**DATA FOR THE TASK**
↓↓↓

(** X16.  An upload is accepted with 11 rows of data or more, but a training needs
    19: an accepted file with fewer rows always fails to train with 'Not
    enough normal data for training', and one with 19 rows or more always
    trains. *)
Theorem handleCSVUpload_training (text : string) (page : PageData) (shown0 : Progress) :
  handleCSVUpload parseInt parseFloat text = Ok page ->
  let rows := Z.of_nat (length (parseCSV parseInt parseFloat text)) in
  11 <= rows
  /\ Z.of_nat (length (soilData page)) = rows
  /\ (rows < 19 ->
      handleTrain buildAutoencoder fit_epoch shape_error (soilData page)
        (normalizedRef page) shown0
      = TrainingFailed Network "Not enough normal data for training")
  /\ (19 <= rows ->
      exists st history shown,
        handleTrain buildAutoencoder fit_epoch shape_error (soilData page)
        (normalizedRef page) shown0
        = ModelTrained st history shown).
Proof.
  unfold handleCSVUpload. cbv zeta. unfold WINDOW_SIZE.
  set (data := parseCSV parseInt parseFloat text).
  destruct (Z.ltb_spec (Z.of_nat (length data)) (10 + 1)) as [|Hrows]; [discriminate|].
  intro H. injection H as <-. cbn [soilData normalizedRef load].
  fold (normalized_of data).
  split; [lia|]. split; [reflexivity|].
  pose proof (normalWindows_unlabelled _ (parseCSV_unlabelled parseInt parseFloat text))
    as Hcount.
  fold data in Hcount.
  split.
  - intro Hfew. unfold handleTrain.
    destruct (Nat.eqb_spec (length data) 0) as [|_]; [lia|]. cbv zeta.
    destruct (Z.ltb_spec (Z.of_nat (length (normalWindows data (normalized_of data)))) 10);
      [reflexivity | lia].
  - intro Henough.
    destruct (@handleTrain_loaded Network buildAutoencoder fit_epoch shape_error data
                shown0) as (m & ls & -> & _); [lia|].
    now do 3 eexists.
Qed.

↑↑↑

**WORK TO BE COMPLETED**
Restate word for word the entries above from the line with "exists st history" through the line with "unfold handleCSVUpload. cbv", inclusive, leaving out everything else.

**RESULT BELOW**
      exists st history shown,
        handleTrain buildAutoencoder fit_epoch shape_error (soilData page)
        (normalizedRef page) shown0
        = ModelTrained st history shown).
Proof.
  unfold handleCSVUpload. cbv zeta. unfold WINDOW_SIZE.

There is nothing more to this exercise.